Our study shows that consumption of iodized salt, iodine-rich food, and iodized nutritional supplements was negatively correlated with thyroid autoimmunity in pregnant women, and nonlinear dose-response association analysis showed that with continuous changes in iodine intake, the association strength with thyroid autoimmunity decreased nonlinearly. When excluding those with previous thyroid disease, this protection effects were still valid. The study by Chen et al. also found that consumption of iodized salt might be a protective factor for thyroid autoimmunity, especially for women36. However, Rayman et al. reported that chronic exposure to excess iodine intake induces thyroid autoimmunity, and appropriate status of iodine is crucial to thyroid health [36]. Both iodine deficiency and excess have been reported to be associated with increased positivity rates for thyroid autoantibodies. Iodine deficiency may influence thyroid autoimmunity through inflammatory response induced by oxidative stress [37]. In contrast, iodine excess occurs partly because highly-iodinated thyroglobulin (Tg) is more immunogenic [38].
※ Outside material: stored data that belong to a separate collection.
(* ===== verification/Password.v ===== *)
(** * Stored secrets ([libs/hbb_common/src/password_security.rs])

    Passwords and keys are kept in the configuration files sealed under a key
    derived from the machine's uuid, with a two-character version in front.  A
    Rust [String] is its UTF-8 bytes here, so [chars().count()] and
    [from_utf8_lossy] are written out on bytes.  [secretbox] is the class
    [SecretBox] of [SecureStream]; sodiumoxide's base64 is the class [Base64].

    - [Utf8]: validation, lossy decoding and character count;
    - [Vault]: the versioned encryption of strings and byte vectors. *)

From S2P Require Import Prelude SecureStream.

(** ** UTF-8 *)
Module Utf8.

Definition between (lo hi b : Z) : bool := (lo <=? b) && (b <=? hi).
Definition continuation (b : Z) : bool := Z.land b 192 =? 128.

(** The first sequence of a byte string: [inl n], a valid character of [n]
    bytes, or [inr n], [n] bytes to be replaced ([core::str::lossy]). *)
Definition first_char (b : Z) (l : list Z) : nat + nat :=
  let nth i := nth i l 0 in
  if b <? 128 then inl 1%nat
  else if between 194 223 b then
    if continuation (nth 0%nat) then inl 2%nat else inr 1%nat
  else if between 224 239 b then
    let ok := if b =? 224 then between 160 191 (nth 0%nat)
              else if b =? 237 then between 128 159 (nth 0%nat)
              else between 128 191 (nth 0%nat) in
    if negb ok then inr 1%nat
    else if continuation (nth 1%nat) then inl 3%nat else inr 2%nat
  else if between 240 244 b then
    let ok := if b =? 240 then between 144 191 (nth 0%nat)
              else if b =? 244 then between 128 143 (nth 0%nat)
              else between 128 191 (nth 0%nat) in
    if negb ok then inr 1%nat
    else if negb (continuation (nth 1%nat)) then inr 2%nat
    else if continuation (nth 2%nat) then inl 4%nat else inr 3%nat
  else inr 1%nat.

(** [U+FFFD] in UTF-8. *)
Definition REPLACEMENT : list Z := [239; 191; 189].

(** [fuel] bounds the number of sequences; the length is enough. *)
Fixpoint lossy_n (fuel : nat) (l : list Z) : list Z :=
  match fuel, l with
  | S fuel, b :: r =>
    match first_char b r with
    | inl n => take n l ++ lossy_n fuel (drop n l)
    | inr n => REPLACEMENT ++ lossy_n fuel (drop n l)
    end
  | _, _ => []
  end.

Definition from_utf8_lossy (l : list Z) : list Z := lossy_n (length l) l.

Fixpoint valid_n (fuel : nat) (l : list Z) : bool :=
  match fuel, l with
  | S fuel, b :: r =>
    match first_char b r with
    | inl n => valid_n fuel (drop n l)
    | inr _ => false
    end
  | O, _ :: _ => false
  | _, [] => true
  end.

(** What makes a byte string a Rust [str]. *)
Definition is_utf8 (l : list Z) : bool := valid_n (length l) l.

(** [chars().count()] of a [str]: bytes that start a character. *)
Definition chars_count (l : list Z) : Z := len (filter (fun b => negb (continuation b)) l).

Lemma lossy_n_valid fuel l : valid_n fuel l = true -> lossy_n fuel l = l.
Proof.
  revert l. induction fuel as [|fuel IH]; intros [|b r]; cbn [valid_n lossy_n]; try done.
  destruct (first_char b r) as [n|n]; [|done]. intros H.
  rewrite IH by done. apply take_drop.
Qed.

Lemma from_utf8_lossy_valid l : is_utf8 l = true -> from_utf8_lossy l = l.
Proof. apply lossy_n_valid. Qed.

End Utf8.

(** ** What the vault needs from [sodiumoxide::base64] (the original variant) *)
Class Base64 := {
  b64_encode : list Z -> list Z;
  b64_decode : list Z -> option (list Z)
}.

(** Decoding inverts encoding, only the empty string encodes to nothing, and
    the encoding is text. *)
Class Base64Laws `(B : Base64) : Prop := {
  b64_decode_encode : forall v, b64_decode (b64_encode v) = Some v;
  b64_encode_nonempty : forall v, v <> [] -> b64_encode v <> [];
  b64_encode_bytes : forall v, bytes v -> bytes (b64_encode v)
}.

Module Vault.

Import Utf8.

Definition VERSION_LEN : Z := 2.

(** The bytes of ["00"], the only version there is. *)
Definition V00 : list Z := [48; 48].

Section Vault.
Context `{SB : SecretBox} `{B64 : Base64}.
(** [crate::get_uuid()] *)
Context (get_uuid : list Z).

(** [Vec::resize] *)
Definition resize (n : nat) (v : Z) (l : list Z) : list Z := take n l ++ replicate (n - length l) v.

Definition symmetric_crypt (data : list Z) (encrypt : bool) : option (list Z) :=
  let key := resize KEYBYTES 0 get_uuid in
  let nonce := replicate NONCEBYTES 0 in
  if encrypt then Some (seal data nonce key) else open_box data nonce key.

Definition encrypt (v : list Z) : option (list Z) :=
  match v with
  | [] => None
  | _ => b64_encode <$> symmetric_crypt v true
  end.

Definition decrypt (v : list Z) : option (list Z) :=
  match v with
  | [] => None
  | _ => b64_decode v ≫= fun v => symmetric_crypt v false
  end.

Definition is_v00 (l : list Z) : bool := bool_decide (l = V00).

(** The triple: text, whether it was decrypted, whether it should be stored
    again. *)
Definition decrypt_str_or_original (s current_version : list Z) : list Z * bool * bool :=
  let original := (s, false, negb (bool_decide (s = []))) in
  if VERSION_LEN <? len s then
    if is_v00 (take 2 s) then
      match decrypt (drop 2 s) with
      | Some v => (from_utf8_lossy v, true, negb (bool_decide (V00 = current_version)))
      | None => original
      end
    else original
  else original.

Definition encrypt_str_or_original (s version : list Z) (max_len : Z) : list Z :=
  if snd (fst (decrypt_str_or_original s version)) then s
  else if max_len <? chars_count s then []
  else
    let original := s in
    if is_v00 version then
      match encrypt s with Some e => version ++ e | None => original end
    else original.

Definition decrypt_vec_or_original (v current_version : list Z) : list Z * bool * bool :=
  let original := (v, false, negb (bool_decide (v = []))) in
  if VERSION_LEN <? len v then
    let version := from_utf8_lossy (take 2 v) in
    if is_v00 version then
      match decrypt (drop 2 v) with
      | Some v => (v, true, negb (bool_decide (version = current_version)))
      | None => original
      end
    else original
  else original.

Definition encrypt_vec_or_original (v version : list Z) (max_len : Z) : list Z :=
  if snd (fst (decrypt_vec_or_original v version)) then v
  else if max_len <? len v then []
  else
    if is_v00 version then
      match encrypt v with Some e => version ++ e | None => v end
    else v.

Section Laws.
Context {SBL : SecretBoxLaws SB} {B64L : Base64Laws B64}.

Lemma seal_nonempty m n k : seal m n k <> [].
Proof using SBL.
  intros H. pose proof (seal_length m n k) as Hl. rewrite H in Hl.
  unfold MACBYTES in Hl. cbn in Hl. lia.
Qed.

Lemma encrypt_some v e : encrypt v = Some e -> v <> [] /\ e <> [] /\ decrypt e = Some v.
Proof using SBL B64L.
  unfold encrypt. destruct v as [|b v]; [done|].
  cbn [symmetric_crypt fmap option_fmap option_map]. intros [= <-].
  set (c := seal _ _ _).
  pose proof (b64_encode_nonempty c (seal_nonempty _ _ _)) as Hne.
  split; [done|]. split; [done|].
  unfold decrypt. destruct (b64_encode c) as [|x e] eqn:E; [done|].
  rewrite <-E, b64_decode_encode. cbn [mbind option_bind symmetric_crypt].
  apply open_seal.
Qed.

Lemma encrypt_total v : v <> [] -> exists e, encrypt v = Some e.
Proof. destruct v; [done|]. eauto. Qed.

Lemma versioned_head e : e <> [] ->
  (VERSION_LEN <? len (V00 ++ e)) = true /\ take 2 (V00 ++ e) = V00 /\ drop 2 (V00 ++ e) = e.
Proof.
  intros He. split; [|done]. unfold VERSION_LEN, len.
  destruct e; [done|]. cbn [app length V00]. apply Z.ltb_lt. lia.
Qed.

Lemma decrypt_str_versioned e v cv :
  e <> [] -> decrypt e = Some v ->
  decrypt_str_or_original (V00 ++ e) cv
  = (from_utf8_lossy v, true, negb (bool_decide (V00 = cv))).
Proof.
  intros He Hd. destruct (versioned_head e He) as (H1 & H2 & H3).
  unfold decrypt_str_or_original. by rewrite H1, H2, H3, Hd.
Qed.

Lemma decrypt_vec_versioned e v cv :
  e <> [] -> decrypt e = Some v ->
  decrypt_vec_or_original (V00 ++ e) cv = (v, true, negb (bool_decide (V00 = cv))).
Proof.
  intros He Hd. destruct (versioned_head e He) as (H1 & H2 & H3).
  unfold decrypt_vec_or_original. by rewrite H1, H2, H3, Hd.
Qed.

(** A password survives the round trip through the configuration file: a
    non-empty UTF-8 string of at most [max_len] characters that is not itself
    a stored ciphertext decrypts, after encryption, to itself, with success
    and no need to store it again; encrypting the result a second time changes
    nothing (no double encryption); and a later version of the program
    decrypts it too but asks to store it again. *)
Theorem password_roundtrip s max_len :
  s <> [] -> is_utf8 s = true -> chars_count s <= max_len ->
  snd (fst (decrypt_str_or_original s V00)) = false ->
  let e := encrypt_str_or_original s V00 max_len in
  decrypt_str_or_original e V00 = (s, true, false)
  /\ encrypt_str_or_original e V00 max_len = e
  /\ (forall cv, cv <> V00 -> decrypt_str_or_original e cv = (s, true, true)).
Proof using SBL B64L.
  intros Hne Hu Hlen Hplain. cbv zeta.
  destruct (encrypt_total s Hne) as [e He].
  destruct (encrypt_some s e He) as (_ & Hee & Hd).
  assert (encrypt_str_or_original s V00 max_len = V00 ++ e) as ->.
  { unfold encrypt_str_or_original. rewrite Hplain.
    rewrite (proj2 (Z.ltb_ge max_len (chars_count s)) Hlen).
    change (is_v00 V00) with true. cbn match. by rewrite He. }
  pose proof (fun cv => decrypt_str_versioned e s cv Hee Hd) as Hdec.
  rewrite from_utf8_lossy_valid in Hdec by done.
  split; [by rewrite Hdec|]. split.
  - unfold encrypt_str_or_original. by rewrite Hdec.
  - intros cv Hcv. rewrite Hdec. by rewrite bool_decide_false by congruence.
Qed.

(** The same for byte vectors (the key pair and the socks password), where
    no UTF-8 condition is needed; a vector longer than [max_len] is replaced
    by the empty one, and an empty vector is left as it is. *)
Theorem vec_roundtrip v max_len :
  snd (fst (decrypt_vec_or_original v V00)) = false ->
  (v <> [] -> len v <= max_len ->
     decrypt_vec_or_original (encrypt_vec_or_original v V00 max_len) V00 = (v, true, false)
     /\ encrypt_vec_or_original (encrypt_vec_or_original v V00 max_len) V00 max_len
        = encrypt_vec_or_original v V00 max_len)
  /\ (max_len < len v -> encrypt_vec_or_original v V00 max_len = [])
  /\ (v = [] -> 0 <= max_len -> encrypt_vec_or_original v V00 max_len = []).
Proof using SBL B64L.
  intros Hplain.
  assert (encrypt_vec_or_original v V00 max_len =
          if max_len <? len v then []
          else match encrypt v with Some e => V00 ++ e | None => v end) as Heq.
  { unfold encrypt_vec_or_original. by rewrite Hplain. }
  split; [|split].
  - intros Hne Hlen. rewrite Heq, (proj2 (Z.ltb_ge max_len (len v)) Hlen).
    destruct (encrypt_total v Hne) as [e He]. rewrite He.
    destruct (encrypt_some v e He) as (_ & Hee & Hd).
    pose proof (decrypt_vec_versioned e v V00 Hee Hd) as Hdec.
    split; [done|]. unfold encrypt_vec_or_original. by rewrite Hdec.
  - intros Hlen. by rewrite Heq, (proj2 (Z.ltb_lt max_len (len v)) Hlen).
  - intros -> Hm. rewrite Heq. by destruct (max_len <? @len Z []).
Qed.

End Laws.
End Vault.

(** A toy cipher and encoding that satisfy the laws, for the witnesses: the
    "ciphertext" is sixteen zeros and the plaintext, the "encoding" prefixes a
    letter. *)
Definition toy_box : SecretBox :=
  {| seal m _ _ := replicate MACBYTES 0 ++ m;
     open_box c _ _ := if bool_decide (take MACBYTES c = replicate MACBYTES 0)
                       then Some (drop MACBYTES c) else None |}.

Lemma toy_box_laws : SecretBoxLaws toy_box.
Proof.
  split.
  - intros m n k. cbn [seal open_box toy_box].
    rewrite take_app_length' by done. rewrite bool_decide_true by done.
    by rewrite drop_app_length'.
  - intros m n k. cbn [seal toy_box]. by rewrite length_app, length_replicate.
  - intros m n k Hm _ _. cbn [seal toy_box]. apply Forall_app_2; [|done]. by apply Forall_replicate.
Qed.

Definition toy_b64 : Base64 :=
  {| b64_encode v := 65 :: v;
     b64_decode v := match v with 65 :: r => Some r | _ => None end |}.

Lemma toy_b64_laws : Base64Laws toy_b64.
Proof.
  split; [done|done|]. intros v Hv. constructor; [|done]. unfold is_byte. lia.
Qed.

(** ["1ü1111"], the string of the repository's own test. *)
Definition demo_password : list Z := [49; 195; 188; 49; 49; 49; 49].

Lemma password_roundtrip_witness :
  @decrypt_str_or_original toy_box toy_b64 [7]
    (@encrypt_str_or_original toy_box toy_b64 [7] demo_password V00 128) V00
  = (demo_password, true, false).
Proof.
  pose proof toy_box_laws. pose proof toy_b64_laws.
  apply (@password_roundtrip toy_box toy_b64 [7] _ _ demo_password 128).
  - done.
  - reflexivity.
  - vm_compute. discriminate.
  - reflexivity.
Defined.

Lemma vec_roundtrip_witness :
  @decrypt_vec_or_original toy_box toy_b64 [7]
    (@encrypt_vec_or_original toy_box toy_b64 [7] [1; 2; 3] V00 128) V00
  = ([1; 2; 3], true, false).
Proof.
  pose proof toy_box_laws. pose proof toy_b64_laws.
  destruct (@vec_roundtrip toy_box toy_b64 [7] _ _ [1; 2; 3] 128) as [H1 _]; [reflexivity|].
  apply H1; [done|]. vm_compute. discriminate.
Defined.

End Vault.
(* ===== verification/Config.v ===== *)
(** * The configuration ([libs/hbb_common/src/config.rs])

    The process-wide configuration: [CONFIG] (identity, password, salt) and
    [CONFIG2] (options, rendezvous server, proxy, pin, trusted devices), the
    files they are stored in, the read-only settings of a customised client
    ([OVERWRITE_SETTINGS], [DEFAULT_SETTINGS], [HARD_SETTINGS],
    [BUILTIN_SETTINGS]) and the access rules of [password_security.rs] that
    are derived from options.

    A file is modelled by the structure serialized into it, after the
    encryption [store] applies; a load reads it back and undoes it.  TOML and
    JSON text are serde's: the JSON of the trusted devices is a pair of
    functions with a round-trip law.  Each lock is held over the whole
    operation, so operations are functions on the state. *)

From S2P Require Import Prelude RustStr SecureStream Password.

Module Config.

Import Utf8 Vault.

(** A Rust [String] that is encrypted or hashed: its UTF-8 bytes. *)
Abbreviation text := (list Z).

Definition str_bytes (s : string) : text := map ascii_code (String.list_ascii_of_string s).

Record Socks5Server : Type := mkSocks { proxy : string; username : string; socks_password : text }.

Record TrustedDevice : Type := mkDevice {
  hwid : list Z; time : Z; dev_id : string; dev_name : string; platform : string }.

#[global] Instance Socks5Server_eq_dec : EqDecision Socks5Server.
Proof. solve_decision. Defined.
#[global] Instance TrustedDevice_eq_dec : EqDecision TrustedDevice.
Proof. solve_decision. Defined.

(** ** The two configuration structures and the process state *)

Record Config : Type := mkConfig {
  id : text;  (* in use *)
  enc_id : text;  (* as stored *)
  password : text;
  salt : text;
  key_confirmed : bool;
  keys_confirmed : gmap string bool }.

Definition with_id (v : text) (c : Config) : Config :=
  mkConfig v (enc_id c) (password c) (salt c) (key_confirmed c) (keys_confirmed c).
Definition with_enc_id (v : text) (c : Config) : Config :=
  mkConfig (id c) v (password c) (salt c) (key_confirmed c) (keys_confirmed c).
Definition with_password (v : text) (c : Config) : Config :=
  mkConfig (id c) (enc_id c) v (salt c) (key_confirmed c) (keys_confirmed c).
Definition with_salt (v : text) (c : Config) : Config :=
  mkConfig (id c) (enc_id c) (password c) v (key_confirmed c) (keys_confirmed c).
Definition with_key_confirmed (v : bool) (c : Config) : Config :=
  mkConfig (id c) (enc_id c) (password c) (salt c) v (keys_confirmed c).
Definition with_keys_confirmed (v : gmap string bool) (c : Config) : Config :=
  mkConfig (id c) (enc_id c) (password c) (salt c) (key_confirmed c) v.

Record Config2 : Type := mkConfig2 {
  rendezvous_server : string;
  nat_type : Z;
  serial : Z;
  unlock_pin : text;
  trusted_devices : text;
  socks : option Socks5Server;
  options : gmap string string }.

Definition with_rendezvous_server (v : string) (c : Config2) : Config2 :=
  mkConfig2 v (nat_type c) (serial c) (unlock_pin c) (trusted_devices c) (socks c) (options c).
Definition with_nat_type (v : Z) (c : Config2) : Config2 :=
  mkConfig2 (rendezvous_server c) v (serial c) (unlock_pin c) (trusted_devices c) (socks c)
    (options c).
Definition with_serial (v : Z) (c : Config2) : Config2 :=
  mkConfig2 (rendezvous_server c) (nat_type c) v (unlock_pin c) (trusted_devices c) (socks c)
    (options c).
Definition with_unlock_pin (v : text) (c : Config2) : Config2 :=
  mkConfig2 (rendezvous_server c) (nat_type c) (serial c) v (trusted_devices c) (socks c)
    (options c).
Definition with_trusted_devices (v : text) (c : Config2) : Config2 :=
  mkConfig2 (rendezvous_server c) (nat_type c) (serial c) (unlock_pin c) v (socks c) (options c).
Definition with_socks (v : option Socks5Server) (c : Config2) : Config2 :=
  mkConfig2 (rendezvous_server c) (nat_type c) (serial c) (unlock_pin c) (trusted_devices c) v
    (options c).
Definition with_options (v : gmap string string) (c : Config2) : Config2 :=
  mkConfig2 (rendezvous_server c) (nat_type c) (serial c) (unlock_pin c) (trusted_devices c)
    (socks c) v.

Record State : Type := mkState {
  CONFIG : Config;
  CONFIG2 : Config2;
  file : Config;  (* what [Config::store] last wrote *)
  file2 : Config2;  (* what [Config2::store] last wrote *)
  TRUSTED_DEVICES : list TrustedDevice * bool;  (* cache, and whether it is in sync *)
  ONLINE : gmap string Z }.  (* latency of each server *)

Definition with_CONFIG (v : Config) (st : State) : State :=
  mkState v (CONFIG2 st) (file st) (file2 st) (TRUSTED_DEVICES st) (ONLINE st).
Definition with_CONFIG2 (v : Config2) (st : State) : State :=
  mkState (CONFIG st) v (file st) (file2 st) (TRUSTED_DEVICES st) (ONLINE st).
Definition with_file (v : Config) (st : State) : State :=
  mkState (CONFIG st) (CONFIG2 st) v (file2 st) (TRUSTED_DEVICES st) (ONLINE st).
Definition with_file2 (v : Config2) (st : State) : State :=
  mkState (CONFIG st) (CONFIG2 st) (file st) v (TRUSTED_DEVICES st) (ONLINE st).
Definition with_TRUSTED_DEVICES (v : list TrustedDevice * bool) (st : State) : State :=
  mkState (CONFIG st) (CONFIG2 st) (file st) (file2 st) v (ONLINE st).
Definition with_ONLINE (v : gmap string Z) (st : State) : State :=
  mkState (CONFIG st) (CONFIG2 st) (file st) (file2 st) (TRUSTED_DEVICES st) v.

(** The settings a customised client is built with. *)
Record Settings : Type := mkSettings {
  OVERWRITE_SETTINGS : gmap string string;
  DEFAULT_SETTINGS : gmap string string;
  HARD_SETTINGS : gmap string string;
  BUILTIN_SETTINGS : gmap string string }.

(** ** Options *)

Definition get_or (a b c : gmap string string) (k : string) : option string :=
  match a !! k with
  | Some v => Some v
  | None => match b !! k with Some v => Some v | None => c !! k end
  end.

Definition is_option_can_save (overwrite : gmap string string) (k : string)
  (defaults : gmap string string) (v : string) : bool :=
  if String.eqb k "employee_id" || String.eqb k "verification-method"
     || String.eqb k "access-mode" || String.eqb k "password" then true
  else if bool_decide (is_Some (overwrite !! k))
          || match defaults !! k with Some x => String.eqb x v | None => false end
  then false else true.

(** [keys::OPTION_DIRECT_SERVER] *)
Definition OPTION_DIRECT_SERVER : string := "direct-server".

Definition option2bool (option value : string) : bool :=
  if starts_with "enable-" option then negb (String.eqb value "N")
  else if starts_with "allow-" option || String.eqb option "stop-service"
          || String.eqb option OPTION_DIRECT_SERVER || String.eqb option "force-always-relay"
  then String.eqb value "Y"
  else negb (String.eqb value "N").

Section Options.
Context (S : Settings).

Definition get_options (st : State) : gmap string string :=
  OVERWRITE_SETTINGS S ∪ (options (CONFIG2 st) ∪ DEFAULT_SETTINGS S).

Definition purify_options (v : gmap string string) : gmap string string :=
  filter (fun kv => is_option_can_save (OVERWRITE_SETTINGS S) kv.1 (DEFAULT_SETTINGS S) kv.2) v.

Definition get_option (k : string) (st : State) : string :=
  unwrap_or "" (get_or (OVERWRITE_SETTINGS S) (options (CONFIG2 st)) (DEFAULT_SETTINGS S) k).

Definition get_bool_option (k : string) (st : State) : bool := option2bool k (get_option k st).

Definition get_builtin_option (k : string) : string := unwrap_or "" (BUILTIN_SETTINGS S !! k).

Definition is_some_hard_opton (name : string) : bool :=
  match HARD_SETTINGS S !! name with Some x => String.eqb x "Y" | None => false end.

Definition is_incoming_only : bool :=
  match HARD_SETTINGS S !! "conn-type" with Some x => String.eqb x "incoming" | None => false end.

Definition is_outgoing_only : bool :=
  match HARD_SETTINGS S !! "conn-type" with Some x => String.eqb x "outgoing" | None => false end.

Definition builtin_is (k v : string) : bool :=
  match BUILTIN_SETTINGS S !! k with Some x => String.eqb x v | None => false end.

Definition is_disable_change_permanent_password : bool :=
  builtin_is "disable-change-permanent-password" "Y".
Definition is_disable_unlock_pin : bool := builtin_is "disable-unlock-pin" "Y".
End Options.

(** ** Storing and loading *)

Definition PASSWORD_ENC_VERSION : text := V00.
Definition ENCRYPT_MAX_LEN : Z := 128.

Section Persist.
Context `{SB : SecretBox} `{B64 : Base64}.
Context (get_uuid : list Z).

Abbreviation enc_str := (encrypt_str_or_original get_uuid).
Abbreviation dec_str := (decrypt_str_or_original get_uuid).

Definition Config_store (c : Config) : Config :=
  let c := with_password (enc_str (password c) PASSWORD_ENC_VERSION ENCRYPT_MAX_LEN) c in
  let c := with_enc_id (enc_str (id c) PASSWORD_ENC_VERSION ENCRYPT_MAX_LEN) c in
  with_id [] c.

(** [Config::load] on the parsed file; [gen_id] is the result of the id
    generator on each of its (at most three) calls.  The boolean says whether
    the configuration is stored again. *)
Definition Config_load (f : Config) (gen_id : list (option text)) : Config * bool :=
  let '(pw, _, store1) := dec_str (password f) PASSWORD_ENC_VERSION in
  let c := with_password pw f in
  let '(i, encrypted, store2) := dec_str (enc_id c) PASSWORD_ENC_VERSION in
  let '(c, id_valid, store) :=
    if encrypted then (with_id i c, true, store1 || store2)
    else if negb (bool_decide (id c = [])) && bool_decide (enc_id c = [])
            && negb (snd (fst (dec_str (id c) PASSWORD_ENC_VERSION)))
    then (c, true, true)
    else (c, false, store1) in
  if id_valid then (c, store)
  else
    match omap (fun x => x) (take 3 gen_id) with
    | i :: _ => (with_id i c, true)
    | [] => (c, store)
    end.

Definition Config2_store (c : Config2) : Config2 :=
  let c := match socks c with
           | Some s => with_socks (Some (mkSocks (proxy s) (username s)
                         (enc_str (socks_password s) PASSWORD_ENC_VERSION ENCRYPT_MAX_LEN))) c
           | None => c
           end in
  with_unlock_pin (enc_str (unlock_pin c) PASSWORD_ENC_VERSION ENCRYPT_MAX_LEN) c.

Definition Config2_load (f : Config2) : Config2 * bool :=
  let '(c, store) :=
    match socks f with
    | Some s =>
      let '(pw, _, store2) := dec_str (socks_password s) PASSWORD_ENC_VERSION in
      (with_socks (Some (mkSocks (proxy s) (username s) pw)) f, store2)
    | None => (f, false)
    end in
  let '(pin, _, store2) := dec_str (unlock_pin c) PASSWORD_ENC_VERSION in
  (with_unlock_pin pin c, store || store2).

(** [config.store()] of the two global structures. *)
Definition store1 (st : State) : State := with_file (Config_store (CONFIG st)) st.
Definition store2 (st : State) : State := with_file2 (Config2_store (CONFIG2 st)) st.

Definition upd1 (f : Config -> Config) (st : State) : State := store1 (with_CONFIG (f (CONFIG st)) st).
Definition upd2 (f : Config2 -> Config2) (st : State) : State := store2 (with_CONFIG2 (f (CONFIG2 st)) st).

Context (S : Settings).

Definition set_options (v : gmap string string) (st : State) : State :=
  let v := purify_options S v in
  if bool_decide (options (CONFIG2 st) = v) then st else upd2 (with_options v) st.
Approximately 90% of ingested iodine is excreted through the kidneys, so UIC is an excellent biochemical marker for the evaluation of recent iodine intake [38]. In the present study, our findings showed that lower UIC (≤100 μg/L) was an independent risk factor of thyroid autoimmunity in pregnant women, those associations were observed in early and late pregnancy. The same conclusion came from Sun Jie who conducted a cross-sectional study of early pregnant women [39]. In contrast, Shi Xiaoguang reported that the prevalence of TPOAb positivity and TgAb positivity presented a U-shaped curve, ranging from mild iodine deficiency to iodine excess in a cross-sectional study of 7190 pregnant women in China [40]. Our study found the similar result only in late pregnant women. In the current studies, there are few reports about the relation between the iodine and thyroid antibodies in middle and late pregnant women. Further research is needed to clarify the significance of these effects in middle and late of pregnancy.

The strengths of our study are as follows: this cross-sectional study was the largest scale survey on the relationship between the prevalence of thyroid autoimmunity and iodine intake during the entire pregnancy. When the whole nutritional status of the population changes dramatically in Shanghai so far, the biological function of iodine changed accordingly [13, 14]. In these circumstances, we analyzed the correlation between thyroid autoimmunity and iodized salt and UIC with/without previous thyroid disease, and obtained consistent conclusions, which indicate that our study results were reliable and stable. The limitation of our study was that cross-sectional epidemic research could not establish a causal relationship. Our conclusion is drawn from the current nutritional status of pregnant women in Shanghai, and extrapolation needs to be performed with caution.

Conclusion

In summary, there is a high prevalence of ID in pregnant women in Shanghai, and inadequate iodine nutrition of pregnant women is a risk factor for thyroid autoimmunity. Nutritional status of iodine in pregnant women is not well recognised in Shanghai. The use of iodised salt and supplementation of iodine-rich nutrients during pregnancy are recommended.